**Data entries**.
########################################

(* ===== verification/TaskStore.v ===== *)
(** * The task store ([bridge-core/src/task_store.rs], [MemoryTaskStore])

    Durable tasks with their attempts, batches, node checkpoints, in-progress
    starts and orchestration journal. Every method takes the locks it needs
    under the store's guard and checks before it writes, so it is one step that
    either succeeds or leaves the store as it was. Wall clocks are arguments.
    The tables of the [V3] terminal rows, of the turn log and of harvest audits
    are not part of this model. Sequence numbers are unbounded here. *)
From S2P Require Import Prelude Domain FanOut.
Open Scope Z_scope.
Open Scope bridge_scope.

(** ** Records *)
Inductive TaskRecordStatus := TrWorking | TrCompleted | TrFailed | TrCanceled | TrInterrupted.
#[global] Instance task_record_status_eq_dec : EqDecision TaskRecordStatus.
Proof. solve_decision. Defined.
Definition status_str (s : TaskRecordStatus) : string :=
  match s with
  | TrWorking => "working" | TrCompleted => "completed" | TrFailed => "failed"
  | TrCanceled => "canceled" | TrInterrupted => "interrupted"
  end.
Definition is_terminal (s : TaskRecordStatus) : bool := negb (bool_decide (s = TrWorking)).

Inductive BatchStatus := BtWorking | BtCompleted | BtCanceling | BtCanceled | BtFailed.
#[global] Instance batch_status_eq_dec : EqDecision BatchStatus.
Proof. solve_decision. Defined.

Definition i64_max : Z := 9223372036854775807.
Definition RETENTION_NEVER_ELIGIBLE_MS : Z := i64_max.
Definition valid_retention_wall_ms (ms : Z) : bool := (0 <? ms) && (ms <? RETENTION_NEVER_ELIGIBLE_MS).
Definition durable_retention_ms (ms : Z) : Z :=
  if valid_retention_wall_ms ms then ms else RETENTION_NEVER_ELIGIBLE_MS.

Record TaskRecord := mkTask {
  tk_id : string; tk_workflow : string; tk_status : TaskRecordStatus;
  tk_result : option string; tk_error : option string;
  tk_created_ms : Z; tk_updated_ms : Z; tk_last_artifact_ms : option Z;
  tk_input : string; tk_workflow_spec_json : option string; tk_resume_attempts : Z;
  tk_session_cwd : option string; tk_batch_id : option string; tk_item_id : option string;
  tk_artifacts_purged_at : option Z }.
Record BatchRecord := mkBatch {
  bt_id : string; bt_workflow : string; bt_concurrency : Z; bt_total : Z; bt_status : BatchStatus;
  bt_items_json : string; bt_error : option string; bt_created_ms : Z; bt_updated_ms : Z }.
Record TaskAttemptLocator := mkLocator {
  lc_identity : AttemptIdentity; lc_telemetry_unavailable : option LedgerUnavailableReason }.
#[global] Instance attempt_identity_eq_dec : EqDecision AttemptIdentity.
Proof. solve_decision. Defined.
#[global] Instance task_attempt_locator_eq_dec : EqDecision TaskAttemptLocator.
Proof. solve_decision. Defined.

Definition belongs_to (l : TaskAttemptLocator) (task : string) : bool :=
  String.eqb (execution_id (lc_identity l)) task.
Definition is_direct_successor_of (l prior : TaskAttemptLocator) : bool :=
  negb (bool_decide (is_Some (lc_telemetry_unavailable l)))
  && String.eqb (execution_id (lc_identity l)) (execution_id (lc_identity prior))
  && bool_decide ((if u32_max <? ordinal (lc_identity prior) + 1 then None
                   else Some (ordinal (lc_identity prior) + 1)) = Some (ordinal (lc_identity l)))
  && bool_decide (parent_attempt_id (lc_identity l) = Some (attempt_id (lc_identity prior)))
  && negb (String.eqb (attempt_id (lc_identity l)) (attempt_id (lc_identity prior))).

Inductive WorkflowDurableOutcome := WoCompleted | WoCompletedDegraded | WoFailed | WoCanceled | WoInterrupted.
#[global] Instance workflow_durable_outcome_eq_dec : EqDecision WorkflowDurableOutcome.
Proof. solve_decision. Defined.
Definition parse_closed (value : string) : option WorkflowDurableOutcome :=
  if String.eqb value "completed" then Some WoCompleted
  else if String.eqb value "completed_degraded" then Some WoCompletedDegraded
  else if String.eqb value "failed" then Some WoFailed
  else if String.eqb value "canceled" then Some WoCanceled
  else if String.eqb value "interrupted" then Some WoInterrupted
  else None.
Record WorkflowTaskEvidence := mkEvidence {
  we_outcome : option WorkflowDurableOutcome; we_policy_trigger_json : option string }.
Definition no_evidence : WorkflowTaskEvidence := mkEvidence None None.

Inductive TerminalStatus := TermCompleted | TermFailed (reason : string) | TermCanceled.
Definition terminal_status_from_record (s : TaskRecordStatus) : TerminalStatus :=
  match s with TrCompleted => TermCompleted | TrCanceled => TermCanceled | other => TermFailed (status_str other) end.

Inductive ResumeClaim := Resumable (attempt : Z) | ResumeExhausted.
Inductive ChildClaim := ChildCreated | ExistingWorking | ExistingTerminal.
#[global] Instance child_claim_eq_dec : EqDecision ChildClaim.
Proof. solve_decision. Defined.

(** ** The store

    [Usage] is a usage snapshot, compared by its [PartialEq] (its cost is a
    float); [Payload] the content of the events the store never looks into;
    [Terminal] the attempt evidence, with its [validate] and its outcome text. *)
Section Store.
Context {Usage Payload Terminal : Type} (usage_eqb : Usage -> Usage -> bool)
  `{EqDecision Terminal} (terminal_valid : Terminal -> bool) (terminal_outcome : Terminal -> string).

Inductive OrchEventKind :=
| NodeStarted (node : string) (selection : option EffectiveConfig)
| NodeFinished (node : string) (ok : bool) (output : string) (usage : option Usage)
    (terminal_json policy_trigger_json : option string)
| TerminalEvent (status : TerminalStatus) (output : string)
| ProgressEvent (payload : Payload)
| UsageEvent (usage : Usage)
| PlanEvent (payload : Payload)
| ToolCall (payload : Payload)
| ToolCallUpdate (payload : Payload)
| HarvestSanitizationDecision (payload : Payload).
Definition ORCH_V : Z := 1.
Record OrchEvent := mkEvent {
  ev_v : Z; ev_seq : Z; ev_ts_ms : Z; ev_operation_id : string; ev_kind : OrchEventKind }.
Definition set_ev_seq (seq : Z) (e : OrchEvent) : OrchEvent :=
  mkEvent (ev_v e) seq (ev_ts_ms e) (ev_operation_id e) (ev_kind e).

Record Checkpoint := mkCheckpoint {
  cp_output : string; cp_ok : bool; cp_ts : Z; cp_seq : Z; cp_usage : option Usage }.
Record PendingTerminal := mkPendingTerminal {
  pt_task : TaskRecord; pt_attempt_id : string; pt_terminal_seq : Z; pt_terminal : Terminal }.

Record Store := mkStore {
  st_tasks : gmap string TaskRecord;
  st_locators : gmap string TaskAttemptLocator;
  st_identities : gmap string (string * Z * string);
  st_batches : gmap string BatchRecord;
  st_birth : gset string;
  st_checkpoints : gmap (string * string) Checkpoint;
  st_node_terminals : gmap (string * string) string;
  st_triggers : gmap (string * string) string;
  st_evidence : gmap string WorkflowTaskEvidence;
  st_seq : gmap string Z;
  st_terminal_seqs : gmap string Z;
  st_pending : gmap string PendingTerminal;
  st_replay : gmap string PendingTerminal;
  st_starts : gmap (string * string) (Z * Z);
  st_journals : gmap string (list (Z * OrchEvent)) }.
Definition empty_store : Store := mkStore ∅ ∅ ∅ ∅ ∅ ∅ ∅ ∅ ∅ ∅ ∅ ∅ ∅ ∅ ∅.

Definition set_tasks m s := mkStore m (st_locators s) (st_identities s) (st_batches s) (st_birth s) (st_checkpoints s)
  (st_node_terminals s) (st_triggers s) (st_evidence s) (st_seq s) (st_terminal_seqs s) (st_pending s) (st_replay s) (st_starts s) (st_journals s).
Definition set_locators m s := mkStore (st_tasks s) m (st_identities s) (st_batches s) (st_birth s) (st_checkpoints s)
  (st_node_terminals s) (st_triggers s) (st_evidence s) (st_seq s) (st_terminal_seqs s) (st_pending s) (st_replay s) (st_starts s) (st_journals s).
Definition set_identities m s := mkStore (st_tasks s) (st_locators s) m (st_batches s) (st_birth s) (st_checkpoints s)
  (st_node_terminals s) (st_triggers s) (st_evidence s) (st_seq s) (st_terminal_seqs s) (st_pending s) (st_replay s) (st_starts s) (st_journals s).
Definition set_batches m s := mkStore (st_tasks s) (st_locators s) (st_identities s) m (st_birth s) (st_checkpoints s)
  (st_node_terminals s) (st_triggers s) (st_evidence s) (st_seq s) (st_terminal_seqs s) (st_pending s) (st_replay s) (st_starts s) (st_journals s).
Definition set_birth m s := mkStore (st_tasks s) (st_locators s) (st_identities s) (st_batches s) m (st_checkpoints s)
  (st_node_terminals s) (st_triggers s) (st_evidence s) (st_seq s) (st_terminal_seqs s) (st_pending s) (st_replay s) (st_starts s) (st_journals s).
Definition set_checkpoints m s := mkStore (st_tasks s) (st_locators s) (st_identities s) (st_batches s) (st_birth s) m
  (st_node_terminals s) (st_triggers s) (st_evidence s) (st_seq s) (st_terminal_seqs s) (st_pending s) (st_replay s) (st_starts s) (st_journals s).
Definition set_evidence m s := mkStore (st_tasks s) (st_locators s) (st_identities s) (st_batches s) (st_birth s) (st_checkpoints s)
  (st_node_terminals s) (st_triggers s) m (st_seq s) (st_terminal_seqs s) (st_pending s) (st_replay s) (st_starts s) (st_journals s).
Definition set_terminal_rows terminals triggers s := mkStore (st_tasks s) (st_locators s) (st_identities s) (st_batches s) (st_birth s) (st_checkpoints s)
  terminals triggers (st_evidence s) (st_seq s) (st_terminal_seqs s) (st_pending s) (st_replay s) (st_starts s) (st_journals s).
Definition set_seq m s := mkStore (st_tasks s) (st_locators s) (st_identities s) (st_batches s) (st_birth s) (st_checkpoints s)
  (st_node_terminals s) (st_triggers s) (st_evidence s) m (st_terminal_seqs s) (st_pending s) (st_replay s) (st_starts s) (st_journals s).
Definition set_terminal_seqs m s := mkStore (st_tasks s) (st_locators s) (st_identities s) (st_batches s) (st_birth s) (st_checkpoints s)
  (st_node_terminals s) (st_triggers s) (st_evidence s) (st_seq s) m (st_pending s) (st_replay s) (st_starts s) (st_journals s).
Definition set_pending pending replay s := mkStore (st_tasks s) (st_locators s) (st_identities s) (st_batches s) (st_birth s) (st_checkpoints s)
  (st_node_terminals s) (st_triggers s) (st_evidence s) (st_seq s) (st_terminal_seqs s) pending replay (st_starts s) (st_journals s).
Definition set_starts m s := mkStore (st_tasks s) (st_locators s) (st_identities s) (st_batches s) (st_birth s) (st_checkpoints s)
  (st_node_terminals s) (st_triggers s) (st_evidence s) (st_seq s) (st_terminal_seqs s) (st_pending s) (st_replay s) m (st_journals s).
Definition set_journals m s := mkStore (st_tasks s) (st_locators s) (st_identities s) (st_batches s) (st_birth s) (st_checkpoints s)
  (st_node_terminals s) (st_triggers s) (st_evidence s) (st_seq s) (st_terminal_seqs s) (st_pending s) (st_replay s) (st_starts s) m.

(** ** Helpers *)
Definition Step (A : Type) : Type := Store -> result (A * Store) BridgeError.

########################################

**Try it**. Output, from the data above, the lines from the line with "Definition parse_closed (value" to the line with "(** ** The store" exactly as they stand, both ends included and nothing else.

**The completed task**.
Definition parse_closed (value : string) : option WorkflowDurableOutcome :=
  if String.eqb value "completed" then Some WoCompleted
  else if String.eqb value "completed_degraded" then Some WoCompletedDegraded
  else if String.eqb value "failed" then Some WoFailed
  else if String.eqb value "canceled" then Some WoCanceled
  else if String.eqb value "interrupted" then Some WoInterrupted
  else None.
Record WorkflowTaskEvidence := mkEvidence {
  we_outcome : option WorkflowDurableOutcome; we_policy_trigger_json : option string }.
Definition no_evidence : WorkflowTaskEvidence := mkEvidence None None.

Inductive TerminalStatus := TermCompleted | TermFailed (reason : string) | TermCanceled.
Definition terminal_status_from_record (s : TaskRecordStatus) : TerminalStatus :=
  match s with TrCompleted => TermCompleted | TrCanceled => TermCanceled | other => TermFailed (status_str other) end.

Inductive ResumeClaim := Resumable (attempt : Z) | ResumeExhausted.
Inductive ChildClaim := ChildCreated | ExistingWorking | ExistingTerminal.
#[global] Instance child_claim_eq_dec : EqDecision ChildClaim.
Proof. solve_decision. Defined.

(** ** The store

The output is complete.